WHAT THE EXERCISE ASKS: The lines below starting at the line containing "o1) => (Raised e, o1)" and ending at the line containing "rewrite IH." are to be repeated exactly, with both ends kept and nothing else added.

Start of EXTRACTED DATA

(** X4: every draw of a prepared object consults the random engine exactly
    once, however the draw ends and also when the exhaustion flag is already
    set: the engine the object holds afterwards is the one that call left. *)
Theorem engine_consulted_once (o : Obj') (tv : list label) (fuel : nat) r o' :
  prepared o -> target_values o = Some tv ->
  _next_individual_sample fuel o = (r, o') ->
  exists rng res rng',
    _random_state o = Some rng /\
    choice rng (length tv) (ratio o) = (res, rng') /\
    _random_state o' = Some rng'.
Proof.
  intros (tv' & bufs & rng & Htv' & Hb & Hrng & Hlen) Htv Hrun.
  rewrite Htv in Htv'. injection Htv' as <-.
  eapply draw_spec in Hrun as
    [(e & rng' & Hch & _ & ->)|(k & rng' & j & o1 & Hch & _ & Hp & _ & Hr)];
    eauto.
  { exists rng, (inl e), rng'. auto. }
  exists rng, (inr k), rng'. split; [exact Hrng|]. split; [exact Hch|].
  destruct Hp as (_ & _ & Hrng1 & _). simpl in Hrng1.
  destruct r as [xy|e|].
  - destruct Hr as [(_ & _ & -> & _)|(_ & _ & p & rest & bufs1 & _ & _ & _ & ->)];
      exact Hrng1.
  - destruct Hr as (_ & -> & _). exact Hrng1.
  - destruct Hr as (-> & _). exact Hrng1.
Qed.

Lemma kept_app (rs1 rs2 : list (option feat * option label)) :
  kept (rs1 ++ rs2) = kept rs1 ++ kept rs2.
Proof. apply omap_app. Qed.

Lemma draws_add (fuel n m : nat) :
  forall o : Obj',
  draws fuel (n + m) o =
    match draws fuel n o with
    | (Done rs1, o1) =>
        match draws fuel m o1 with
        | (Done rs2, o2) => (Done (rs1 ++ rs2), o2)
        | (Raised e, o2) => (Raised e, o2)
        | (OutOfFuel, o2) => (OutOfFuel, o2)
        end
    | (Raised e, o1) => (Raised e, o1)
    | (OutOfFuel, o1) => (OutOfFuel, o1)
    end.
Proof.
  induction n as [|n IH]; intros o; simpl.
  - destruct (draws fuel m o) as [[rs|e|] o2]; reflexivity.
  - unfold bind.
    destruct (_next_individual_sample fuel o) as [[xy|e|] o1]; try reflexivity.
    rewrite IH.
    destruct (draws fuel n o1) as [[rs1|e|] o2]; try reflexivity.
    unfold ret.
    destruct (draws fuel m o2) as [[rs2|e|] o3]; reflexivity.
Qed.

(** X5: batches compose: a batch of [n] followed by a batch of [m], both
    returning, give what one batch of [n + m] gives, features and labels
    concatenated, and leave the same object. *)
Theorem batch_of_sum (fuel n m : nat) (o o1 o2 : Obj')
    (f1 f2 : list feat) (t1 t2 : list label) :
  next_sample fuel n o = (Done (f1, t1), o1) ->
  next_sample fuel m o1 = (Done (f2, t2), o2) ->
  next_sample fuel (n + m) o = (Done (f1 ++ f2, t1 ++ t2), o2).
Proof.
  unfold next_sample. rewrite !next_sample_loop_draws, draws_add.
  destruct (draws fuel n o) as [[rs1|e1|] o1']; try discriminate.
  intros [= <- <- <-].
  destruct (draws fuel m o1') as [[rs2|e2|] o2']; try discriminate.
  intros [= <- <- <-]. simpl. by rewrite kept_app, !map_app.
Qed.

(** X6: an error ends the batch: when the first [n] draws of a batch raise,
    the batch of [n + m] raises the same error and leaves the same object;
    what the earlier draws of the batch had handed out is not returned. *)
Theorem batch_error_is_final (fuel n m : nat) (o o1 : Obj') (e : exn) :
  next_sample fuel n o = (Raised e, o1) ->
  next_sample fuel (n + m) o = (Raised e, o1).
Proof.
  unfold next_sample. rewrite !next_sample_loop_draws, draws_add.
  destruct (draws fuel n o) as [[rs1|e1|] o1']; try discriminate.
  intros [= <- <-]. reflexivity.
Qed.

Lemma accepted_nonempty (r : pyobj) (n : nat) : accepted r n -> 0 < n.
Proof.
  intros (items & _ & Hlen & _ & Hsum). destruct n as [|n]; [|lia].
  destruct items; [|discriminate]. vm_compute in Hsum. discriminate.
Qed.

(** X7: what a successful [prepare_for_use] leaves: the wrapped stream as its
    own preparation made it, [n_targets] 1, the six schema attributes copied
    from it, the engine [check_random_state] gives for the constructor's
    [random_state] as it is now (a given engine is taken as earlier draws left
    it), one empty buffer per class and at least one class, the flag clear,
    the ratio untouched and accepted; the current sample is not reset. *)
Theorem successful_preparation (o o' : Obj') :
  prepare_for_use o = (Done tt, o') ->
  let s := stream_prepare_for_use (original_stream o) in
  original_stream o' = s /\ n_targets o' = Some 1%Z /\
  feature_names o' = Some (stream_feature_names s) /\
  n_cat_features o' = Some (stream_n_cat_features s) /\
  n_features o' = Some (stream_n_features s) /\
  n_num_features o' = Some (stream_n_num_features s) /\
  target_names o' = Some (stream_target_names s) /\
  target_values o' = Some (stream_target_values s) /\
  _random_state o' = Some (check_random_state (random_state o)) /\
  instance_buffer o' = Some (replicate (length (stream_target_values s)) []) /\
  0 < length (stream_target_values s) /\
  no_more_samples o' = false /\
  ratio o' = ratio o /\ accepted (ratio o) (length (stream_target_values s)) /\
  current_sample_x o' = current_sample_x o /\
  current_sample_y o' = current_sample_y o.
Proof.
  rewrite prepare_for_use_unfold. intros Hrun s.
  destruct (_prepare_for_use_cases
              (set_original_stream (stream_prepare_for_use (original_stream o)) o))
    as [[_ Hr]|[(Hn & Hacc & Hr)|(_ & _ & e & _ & Hr)]];
    rewrite Hr in Hrun; try discriminate.
  injection Hrun as <-. simpl in Hn, Hacc. fold s in Hn, Hacc.
  unfold after_preparation. simpl. fold s. rewrite empty_buffers, Hn.
  repeat (split; [reflexivity|]).
  split; [by eapply accepted_nonempty|]. repeat (split; [reflexivity|]).
  split; [exact Hacc|]. split; reflexivity.
Qed.
(** X4.  The text tier returns a sequence of paragraph elements and nothing
    else; the content of each is not empty and has none of the characters
    [<], [>], double quote and single quote, whatever the body text holds. *)
Theorem text_tier_markup_free (bt : option text) :
  exists qs : list text,
    text_tier bt
    = concat (List.map (fun q => py "<p>" ++ q ++ py "</p>") qs)
    /\ Forall (fun q => q <> [] /\ Forall plain_text_char q) qs.
Proof.
  unfold text_tier, render_paragraphs.
  set (ps := split_paragraphs (clean_body_str (or_else bt no_content))).
  exists (List.map (fun p => escape (strip p))
            (filter (fun p => truthy (strip p)) ps)).
  split.
  - rewrite map_map. reflexivity.
  - apply Forall_forall. intros q Hq. apply in_map_iff in Hq.
    destruct Hq as (p & <- & Hp). apply filter_In in Hp.
    destruct Hp as [_ Hp]. split; [|apply escape_plain].
    apply escape_not_nil. destruct (strip p); [discriminate | discriminate].
Qed.

(** ** More on the sanitizer *)

Lemma subseq_trans {A} (l1 l2 l3 : list A) :
  subseq l1 l2 -> subseq l2 l3 -> subseq l1 l3.
Proof.
  intros H12 H23; revert l1 H12.
  induction H23 as [|x l2 l3 H IH|x l2 l3 H IH]; intros l1 H12.
  - exact H12.
  - apply subseq_skip, IH, H12.
  - inversion H12; subst; [apply subseq_skip | apply subseq_keep]; auto.
Qed.

Lemma subseq_flat_map_mono {A B} (g : A -> list B) (l1 l2 : list A) :
  subseq l1 l2 -> subseq (flat_map g l1) (flat_map g l2).
Proof.
  induction 1 as [|x l1 l2 H IH|x l1 l2 H IH]; simpl.
  - constructor.
  - apply (subseq_app [] (g x)); [apply subseq_nil_l | exact IH].
  - apply subseq_app; [apply subseq_refl | exact IH].
Qed.

Lemma label_texts_relabel (u : text -> attrs_t -> attrs_t) (l : label) :
  label_texts (relabel u l) = label_texts l
  /\ label_names (relabel u l) = label_names l.
Proof. destruct l; split; reflexivity. Qed.

Lemma texts_amap {I} (u : text -> attrs_t -> attrs_t) (f : list (tree I)) :
  texts (List.map (amap (fun _ => u)) f) = texts f
  /\ tag_names (List.map (amap (fun _ => u)) f) = tag_names f.
Proof.
  unfold texts, tag_names. rewrite amap_descendants.
  generalize (descendants f) as l. intros l.
  induction l as [|h l [IH1 IH2]]; [split; reflexivity|].
  simpl. destruct (label_texts_relabel u (snd h)) as [E1 E2].
  rewrite E1, E2, IH1, IH2. split; reflexivity.
Qed.

Lemma texts_app {I} (f g : list (tree I)) :
  texts (f ++ g) = texts f ++ texts g.
Proof.
  unfold texts, descendants. rewrite !flat_map_app. reflexivity.
Qed.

End of EXTRACTED DATA

RESPONSE BELOW:
    | (Raised e, o1) => (Raised e, o1)
    | (OutOfFuel, o1) => (OutOfFuel, o1)
    end.
Proof.
  induction n as [|n IH]; intros o; simpl.
  - destruct (draws fuel m o) as [[rs|e|] o2]; reflexivity.
  - unfold bind.
    destruct (_next_individual_sample fuel o) as [[xy|e|] o1]; try reflexivity.
    rewrite IH.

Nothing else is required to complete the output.